What is expected >> Lines below starting with the line with "Definition delete_at (s" and going on through the line with "o1 ← csi_left m" must be output exactly; the rest of the records must be left out.

================

Lemma days_of_civil days : -146097000 <= days + 719468 < 146097000 -> exists y m d, civil_from_days days = (y, m, d) /\ date_ok y m d /\ days_from_civil y m d = days.
Proof.
  intros Hd. set (era := (days + 719468) / 146097). set (doe := (days + 719468) mod 146097). destruct (split_day doe) as (yoe & mp & d & Hy & Hm & Hdd & He); [unfold doe; div_lia|].
  assert (Hdays : days = era * 146097 + year_start yoe + month_start mp + d - 719469) by (unfold era, doe in *; div_lia). exists (year_of era yoe mp), (month_of mp), d.
  assert (Hera : -1000 <= era <= 1000) by (unfold era; div_lia). assert (Hmo : 1 <= month_of mp <= 12) by (unfold month_of; destruct (Z.ltb_spec mp 10); lia).
  assert (Hback : march_month (month_of mp) = mp) by (unfold march_month, month_of; destruct (Z.ltb_spec mp 10); [destruct (Z.ltb_spec 2 (mp + 3))|destruct (Z.ltb_spec 2 (mp - 9))]; lia).
  assert (Hsh : shifted (year_of era yoe mp) (month_of mp) = yoe + era * 400) by (unfold shifted, year_of; destruct (month_of mp <=? 2); lia). split_and!.
  - rewrite Hdays. by apply civil_of_era.
  - exists (month_len yoe mp). split; [|done]. rewrite days_in_month_len, Hsh, Hback. destruct (Z.leb_spec 1 (month_of mp)); [|lia]. destruct (Z.leb_spec (month_of mp) 12); [|lia]. cbn [andb].
    by rewrite Z.mod_add, Z.mod_small by lia.
  - rewrite days_floor, Hsh, Hback by done. rewrite Z.div_add, Z.mod_add, Z.div_small, Z.mod_small by lia. lia.
Qed.

Lemma days_linear y m d : 1 <= m <= 12 ->
  let Y := shifted y m in days_from_civil y m d = 365 * Y + Y / 4 - Y / 100 + Y / 400 + month_start (march_month m) + d - 719469.
Proof. intros Hm. cbv zeta. rewrite days_floor by done. unfold year_start. generalize (shifted y m) as Y. intros Y. generalize (month_start (march_month m)) as ms. intros ms. div_lia. Qed.
(** ** Slices *)

(** [a - b] on [usize]. *)
Definition minus (a b : nat) : run nat := if (b <=? a)%nat then Done (a - b)%nat else Panicked.

(** [&l[a..b]]. *)
Definition slice (l : list Z) (a b : nat) : run (list Z) := if ((a <=? b) && (b <=? length l))%nat then Done (take (b - a) (drop a l)) else Panicked.

(** [dst[at..at + src.len()].copy_from_slice(src)]. *)
Definition copy_in (dst : list Z) (at_ : nat) (src : list Z) : run (list Z) := if (at_ + length src <=? length dst)%nat then Done (take at_ dst ++ src ++ drop (at_ + length src) dst) else Panicked.

(** [l.copy_within(a..b, to)]. *)
Definition copy_within (l : list Z) (a b to : nat) : run (list Z) := src ← slice l a b; copy_in l to src.

Definition index (h : list (list Z * nat)) (i : nat) : run (list Z * nat) := match h !! i with Some e => Done e | None => Panicked end.

(** ** What is sent to the terminal

    The bytes put so far are passed along and added to. *)

Fixpoint digits (cap : nat) (v : nat) : run (list Z) :=
  match cap with
  | O => Panicked
  | S cap' => if (v =? 0)%nat then Done [] else rest ← digits cap' (v / 10)%nat; Done (rest ++ [48 + Z.of_nat (v mod 10)%nat])
  end.

(** The buffer of the sequence has room for eight digits. *)
Definition csi_move (n : nat) (dir : Z) (o : list Z) : run (list Z) :=
  if (n =? 0)%nat then Done o
  else if (n =? 1)%nat then Done (o ++ [ESC; 91; dir])
  else ds ← digits 9 n; Done (o ++ ESC :: 91 :: ds ++ [dir]).

Definition csi_left (n : nat) (o : list Z) : run (list Z) := csi_move n 68 o.
Definition csi_right (n : nat) (o : list Z) : run (list Z) := csi_move n 67 o.

Definition ERASE : list Z := [ESC; 91; 75].

(** ** Editing *)

(** The line so far and where the cursor is. *)
Definition pending (s : LineDisc) : run (list Z * nat) := t ← slice (buf s) 0 (len s); Done (t, cur s).

Definition abandon (s : LineDisc) : LineDisc := set_browse None (set_text (buf s) 0 0 s).

Definition insert (b : Z) (s : LineDisc) (o : list Z) : run (LineDisc * list Z) :=
  if (LINE_MAX <=? len s)%nat then Done (s, o ++ [BEL])
  else
    b1 ← copy_within (buf s) (cur s) (len s) (S (cur s));
    b2 ← copy_in b1 (cur s) [b];
    let s1 := set_text b2 (S (len s)) (S (cur s)) s in
    if (cur s1 =? len s1)%nat then Done (s1, o ++ [b])
    else
      tail ← slice b2 (cur s1 - 1) (len s1);
      n ← minus (len s1) (cur s1);
      o1 ← csi_left n (o ++ tail); Done (s1, o1).

Fixpoint insert_text (text : list Z) (s : LineDisc) (o : list Z) : run (LineDisc * list Z) :=
  match text with
  | [] => Done (s, o)
  | b :: rest => '(s1, o1) ← (if between 0x20 0x7e b then insert b s o else Done (s, o)); insert_text rest s1 o1
  end.

Definition delete_range (a b : nat) (s : LineDisc) (o : list Z) : run (LineDisc * list Z) :=
  if negb ((a <=? b) && (b <=? len s) && (a <=? cur s))%nat then Panicked
  else
    removed ← minus b a;
    if (removed =? 0)%nat then Done (s, o)
    else
      let old_cur := cur s in
      b1 ← copy_within (buf s) b (len s) a;
      l1 ← minus (len s) removed;
      c1 ← (if (b <=? old_cur)%nat then minus old_cur removed else Done (Nat.min old_cur a));
      let s1 := set_text b1 l1 c1 s in
      n ← minus old_cur a;
      o1 ← csi_left n o;
      tail ← slice b1 a l1;
      n2 ← minus l1 c1;
      o2 ← csi_left n2 (o1 ++ tail ++ ERASE); Done (s1, o2).

Definition backspace (s : LineDisc) (o : list Z) : run (LineDisc * list Z) :=
  if (cur s =? 0)%nat then Done (s, o) else delete_range (cur s - 1) (cur s) s o.

Definition delete_at (s : LineDisc) (o : list Z) : run (LineDisc * list Z) :=
  if (cur s =? len s)%nat then Done (s, o) else delete_range (cur s) (S (cur s)) s o.

Definition yank (s : LineDisc) (o : list Z) : run (LineDisc * list Z) :=
  room ← minus LINE_MAX (len s);
  let n := Nat.min (kill_len s) room in
  if (n =? 0)%nat then Done (s, if (0 <? kill_len s)%nat then o ++ [BEL] else o)
  else
    b1 ← copy_within (buf s) (cur s) (len s) (cur s + n);
    k ← slice (kill s) 0 n;
    b2 ← copy_in b1 (cur s) k;
    let s1 := set_text b2 (len s + n) (cur s + n) s in
    tail ← slice b2 (cur s1 - n) (len s1);
    m ← minus (len s1) (cur s1);
    o1 ← csi_left m (o ++ tail); Done (s1, o1).

Definition left (s : LineDisc) (o : list Z) : LineDisc * list Z :=
  if (0 <? cur s)%nat then (set_cur (cur s - 1) s, o ++ [BS]) else (s, o).

Definition right (s : LineDisc) (o : list Z) : LineDisc * list Z :=
  if (cur s <? len s)%nat then (set_cur (S (cur s)) s, o ++ [ESC; 91; 67]) else (s, o).

Definition home (s : LineDisc) (o : list Z) : run (LineDisc * list Z) := o1 ← csi_left (cur s) o; Done (set_cur 0 s, o1).

Definition end_ (s : LineDisc) (o : list Z) : run (LineDisc * list Z) := n ← minus (len s) (cur s); o1 ← csi_right n o; Done (set_cur (len s) s, o1).

Definition replace_line (text : list Z) (s : LineDisc) (o : list Z) : run (LineDisc * list Z) :=
  o1 ← csi_left (cur s) o;
  let n := Nat.min (length text) LINE_MAX in
  b1 ← copy_in (buf s) 0 (take n text);
  shown ← slice b1 0 n;
  Done (set_text b1 n n s, o1 ++ shown ++ ERASE).
(* ===== verification/Manifest.v ===== *)
(** * What a program declares (crates/grant_plan/src/lib.rs)

    The manifest: which argument, memory, file, directory, options, streams and
    services a program asks for; the table of the programs the system carries;
    and the rules under which an image from a file may run. *)

From S2P Require Import Prelude.
Local Open Scope Z_scope.

Module Manifest.

Definition DIAGNOSTICS_SLOT : Z := 8.
Definition MAX_DECLARED_FLAGS : nat := 16.

(** ** The specs *)

Inductive OutputSpec :=
  | OutputSpecSilent
  | OutputSpecWords
  | OutputSpecBytes
  | OutputSpecBytesAndDiagnostics (slot : Z).

Definition is_byte_stream (o : OutputSpec) : bool :=
  match o with OutputSpecBytes | OutputSpecBytesAndDiagnostics _ => true | _ => false end.

Definition diagnostics_slot (o : OutputSpec) : option Z :=
  match o with OutputSpecBytesAndDiagnostics slot => Some slot | _ => None end.

Inductive InputSpec :=
  | InputSpecForbidden
  | InputSpecRequired (writes_while_reading : bool).

Inductive WordGrant := ReadOnly | ReadWrite | Create.

(** The directory rights behind each word grant. *)
Definition rights (g : WordGrant) : Z :=
  let ENUMERATE := Z.shiftl 1 0 in
  let READ := Z.shiftl 1 1 in
  let WRITE := Z.shiftl 1 2 in
  let CREATE := Z.shiftl 1 3 in
  let DESCEND := Z.shiftl 1 5 in
  let read := Z.lor (Z.lor ENUMERATE READ) DESCEND in
  match g with
  | ReadOnly => read
  | ReadWrite => Z.lor read WRITE
  | Create => Z.lor (Z.lor read WRITE) CREATE
  end.

Inductive ArgSpec :=
  | ArgSpecRequired
  | ArgSpecForbidden
  | ArgSpecWords (g : WordGrant).

Definition hears_words (a : ArgSpec) : bool := match a with ArgSpecWords _ => true | _ => false end.

Inductive MemSpec :=
  | MemSpecForbidden
  | MemSpecRequired (min max : Z).

Inductive FileSpec :=
  | FileSpecForbidden
  | FileSpecRequired (writable : bool).

Inductive DirSpec :=
  | DirSpecForbidden
  | DirSpecRequired (subtree_flag : option Z).

Inductive Runtime := Native | Std.

(** ** Option letters *)

(** The fields are private: every value comes from [try_new]. *)
Record Flags := MkFlags { array : list Z; count : Z }.

(** [before] is [letters[..i]], the rest is still to be read. *)
Fixpoint try_new_loop (before rest out : list Z) : option (list Z) :=
  match rest with
  | [] => Some out
  | l :: rest' =>
      if negb (is_ascii_alphanumeric l) then None
      else if bool_decide (l ∈ before) then None
      else try_new_loop (before ++ [l]) rest' (<[length before := l]> out)
  end.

================

Response to this task >>
Definition delete_at (s : LineDisc) (o : list Z) : run (LineDisc * list Z) :=
  if (cur s =? len s)%nat then Done (s, o) else delete_range (cur s) (S (cur s)) s o.

Definition yank (s : LineDisc) (o : list Z) : run (LineDisc * list Z) :=
  room ← minus LINE_MAX (len s);
  let n := Nat.min (kill_len s) room in
  if (n =? 0)%nat then Done (s, if (0 <? kill_len s)%nat then o ++ [BEL] else o)
  else
    b1 ← copy_within (buf s) (cur s) (len s) (cur s + n);
    k ← slice (kill s) 0 n;
    b2 ← copy_in b1 (cur s) k;
    let s1 := set_text b2 (len s + n) (cur s + n) s in
    tail ← slice b2 (cur s1 - n) (len s1);
    m ← minus (len s1) (cur s1);
    o1 ← csi_left m (o ++ tail); Done (s1, o1).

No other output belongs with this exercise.